Kannan comes from Trivandrum to his Valiya Koikkal Tharavadu (ancestral house) with his mother to spend vacation and to attend the festival in their family temple, the Pookkulangara Devi temple. There are his relatives, like grandfather Parameswara Kurup, grandmother, head of the family and his aunt Vijayalakshmi and her children. Everybody likes Kannan very much, and he has a good time along with his friend Gopu.

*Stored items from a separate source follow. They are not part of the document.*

(* ===== verification/ShmRun.v ===== *)
(** * Runs of a segment writer

    What any sequence of creation, installations and publications, refused or not, leaves in
    memory: every record follows the discipline of its counter, every directory entry is
    written once, and the counters count. The readers' theorems rest on this invariant. *)

From S2P Require Import Prelude OrdMap Numeric Identity Descriptor Continuity Observation Book ShmCodec ShmCell ShmLayout ShmWriter ShmWriterProps.

(** ** The publications of a run *)

Inductive Publication : Set :=
| StatePublished (index position : Z) (book : PublishedBook) (commit_time arrival_time : Z)
| MutationPublished (index revision : Z) (cursor : MutationCursor) (mutation : BookMutation)
    (commit_time arrival_time : Z)
| ResolutionPublished (index revision : Z) (cursor : MutationCursor)
    (resolution : MarketResolution) (commit_time arrival_time : Z).

Definition publication_index (p : Publication) : Z :=
  match p with
  | StatePublished i _ _ _ _ | MutationPublished i _ _ _ _ _ | ResolutionPublished i _ _ _ _ _ => i
  end.

(** The words a publication stores into a part, if it stores any. *)
Definition words_into (l : SegmentLayout) (part : Part) (p : Publication) :
    option (list (Z * Z)) :=
  match part, p with
  | SlotPart i, StatePublished index _ book commit_time arrival_time =>
      if i =? index
      then staged ← ok (stage l book); Some (state_words staged commit_time arrival_time)
      else None
  | DirtyPart n, StatePublished index position book _ _ =>
      if n mod l.(dirty_capacity) =? position mod l.(dirty_capacity)
      then Some (dirty_words position index book.(published_revision)) else None
  | EventPart e n, MutationPublished index revision cursor mutation commit_time arrival_time =>
      if (e =? index) && (n mod l.(event_capacity)
                          =? cursor.(cursor_position) mod l.(event_capacity))
      then staged ← ok (stage_mutation mutation);
           Some (mutation_words index cursor revision staged commit_time arrival_time)
      else None
  | EventPart e n, ResolutionPublished index revision cursor resolution commit_time arrival_time =>
      if (e =? index) && (n mod l.(event_capacity)
                          =? cursor.(cursor_position) mod l.(event_capacity))
      then staged ← ok (stage_resolution resolution);
           Some (resolution_words index cursor revision staged commit_time arrival_time)
      else None
  | _, _ => None
  end.

Definition publications (l : SegmentLayout) (part : Part) (log : list Publication) :
    list (list (Z * Z)) :=
  omap (fun p => shift (part_base l part) <$> words_into l part p) log.

Definition is_state (p : Publication) : bool :=
  match p with StatePublished _ _ _ _ _ => true | _ => false end.
Definition states (log : list Publication) : list Publication := List.filter is_state log.

(** ** Runs *)

Inductive writer_trace : list Publication -> SegmentWriter -> Prop :=
| trace_create region config accepts_a_wait created w m :
    layout_wf config.(config_layout) ->
    0 <= config.(config_instance) < 2 ^ 128 -> 0 <= config.(config_generation) <= U64_MAX ->
    create region config accepts_a_wait created fresh_memory = Some (Ok w, m) ->
    writer_trace [] w
| trace_install log w market r w' : writer_trace log w -> market_wf market ->
    install market w = Some (r, w') -> writer_trace log w'
(** [publish] and [republish_carrying_stamps] are this with their own stamps. *)
| trace_state log w handle book commit_time arrival_time woken r w' : writer_trace log w ->
    0 <= handle.(entry_index) <= U32_MAX ->
    publish_stamped handle book commit_time arrival_time woken w = Some (r, w') ->
    writer_trace (log ++ match r with
      | Ok _ => [StatePublished handle.(entry_index) w.(dirty_position) book commit_time arrival_time]
      | Err _ => [] end) w'
| trace_mutation log w handle revision cursor mutation now arrival_time r w' :
    writer_trace log w -> 0 <= handle.(entry_index) <= U32_MAX ->
    0 <= cursor.(cursor_position) <= U64_MAX ->
    publish_mutation handle revision cursor mutation now arrival_time w = Some (r, w') ->
    writer_trace (log ++ match r with
      | Ok _ => [MutationPublished handle.(entry_index) revision cursor mutation now arrival_time]
      | Err _ => [] end) w'
| trace_resolution log w handle revision cursor resolution now arrival_time r w' :
    writer_trace log w -> 0 <= handle.(entry_index) <= U32_MAX ->
    0 <= cursor.(cursor_position) <= U64_MAX ->
    publish_resolution handle revision cursor resolution now arrival_time w = Some (r, w') ->
    writer_trace (log ++ match r with
      | Ok _ => [ResolutionPublished handle.(entry_index) revision cursor resolution now arrival_time]
      | Err _ => [] end) w'.
(** An event changes its own record, and counts. *)
Lemma inv_event log w pub e n ws : writer_inv log w -> is_state pub = false ->
  publication_ok (writer_layout w) (markets w) pub ->
  part_valid (writer_layout w) (EventPart e n) ->
  words_into (writer_layout w) (EventPart e n) pub = Some ws ->
  (forall p, is_record p = true -> ~ same_part (writer_layout w) p (EventPart e n) ->
     words_into (writer_layout w) p pub = None) ->
  offsets_in EVENT_SLOT_BYTES ws ->
  writer_inv (log ++ [pub]) (event_done (EventPart e n) ws w).
Proof.
  intros Hinv Hst Hok Hp Hws Hother Hin. pose proof (inv_layout _ _ Hinv) as Hl.
  assert (Hpos : position_of pub = None) by (destruct pub; done).
  destruct Hinv as [_ Hsize Hwr Hbind Hcount Hdist Hrec Hent Hlog Hgen Hbell Hpage Hdirty Hwake Hposn Hstamp].
  set (l := writer_layout w) in *.
  assert (Hrec1 : records_ok l (prepared l (len (markets w))) (fun p => publications l p (log ++ [pub]))
    (record_written l (EventPart e n) ws (memory w))).
  { eapply records_ext;
      [|exact (records_written l Hl _ _ _ (EventPart e n) ws eq_refl Hp Hin Hrec)].
    intros p Hr Hv. cbv beta. rewrite publications_snoc.
    destruct (same_part_dec l p (EventPart e n)) as [Hs|Hs].
    - destruct (same_part_eq l _ _ Hs) as (-> & _ & ->). by rewrite Hws.
    - by rewrite (Hother p Hr Hs), app_nil_r. }
  assert (Hcur : forall x, 0 <= x < HEADER_BYTES ->
    current (record_written l (EventPart e n) ws (memory w)) x = current (memory w) x)
    by (intros x Hx; by apply (record_header l Hl)).
  destruct (header_stores_current (wrapping_add_u32 (as_u32 (len log)) 1) (len log + 1)
    (record_written l (EventPart e n) ws (memory w))) as [Eg Eb].
  assert (Em : memory (event_done (EventPart e n) ws w) =
    header_stores (wrapping_add_u32 (as_u32 (len log)) 1) (len log + 1)
      (record_written l (EventPart e n) ws (memory w))).
  { unfold event_done, generation_advanced, rung. simpl. fold l.
    rewrite Hcur by done. by rewrite Hbell, Hgen. }
  split; try done.
  - change (records_ok l (prepared l (len (markets w))) (fun p => publications l p (log ++ [pub]))
      (memory (event_done (EventPart e n) ws w))). rewrite Em. by apply header_stores_records.
  - change (entries_ok l (markets w) (memory (event_done (EventPart e n) ws w))). rewrite Em.
    apply header_stores_entries; [done|]. by apply record_entries.
  - apply Forall_app. split; [done|]. by apply Forall_singleton.
  - by rewrite Em, Eg, len_snoc.
  - by rewrite Em, Eb, len_snoc, as_u32_succ.
  - unfold event_done, generation_advanced, rung. simpl. destruct (doorbell w) as [|page]; [done|].
    fold l. rewrite Hcur, Hbell by done. unfold current. simpl. rewrite cell_value_snoc. simpl.
    by rewrite as_u32_succ, len_snoc.
  - by rewrite states_snoc, Hst, app_nil_r.
  - by rewrite states_snoc, Hst, app_nil_r.
  - by rewrite states_snoc, Hst, app_nil_r, positions_snoc, Hpos, app_nil_r.
  - intros i m Hi. rewrite stamps_snoc. specialize (Hstamp i m Hi). by destruct pub.
Qed.

Lemma event_words_only l e n pub : match pub with StatePublished _ _ _ _ _ => False | _ => True end ->
  publication_index pub = e ->
  match pub with
  | MutationPublished _ _ cursor _ _ _ | ResolutionPublished _ _ cursor _ _ _ =>
      cursor.(cursor_position) = n
  | _ => True
  end ->
  forall p, is_record p = true -> ~ same_part l p (EventPart e n) -> words_into l p pub = None.
Proof.
  intros Hst He Hn p Hr Hs. destruct p as [| |i|i|f k|k]; try done; destruct pub; try done;
    simpl in *; subst; destruct (_ && _) eqn:E; try done; bool_facts; by destruct Hs.
Qed.

Lemma markets_stamp i commit_time arrival_time w :
  markets (stamp i commit_time arrival_time w) = markets w.
Proof.
  unfold markets, stamp. simpl. apply list_eq. intros k. rewrite !list_lookup_fmap.
  destruct (decide (k = Z.to_nat i)) as [->|].
  - rewrite list_lookup_alter, decide_True by done. by destruct (installed w !! _).
  - by rewrite list_lookup_alter_ne.
Qed.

But with the arrival of his uncle's daughter (Murappennu) Radhika from Bangalore after a gap of nine years to perform her dance debut (Arangettam) in the temple, everyone's attention turns to her. Kannan initially felt sad and angry but, once he sees Radhika, immediately falls in love with her. Kannan and Radhika were childhood friends and both have memories of their childhood. Radhika also likes Kannan, but was afraid to reveal it to Kannan. To know whether Radhika loves him, Kannan plans to ask her secretly and hides himself in the bathroom. Radhika sees him and cries aloud. The whole family learns of the incident, and Kannan was blamed by all, including his mother. She sent message to Kannan's father to take him back to Trivandrum for his exams. Meanwhile, Radhika revealed to Kannan that she loves him as much as he loved her. Soon, Kannan's father took him back to the city.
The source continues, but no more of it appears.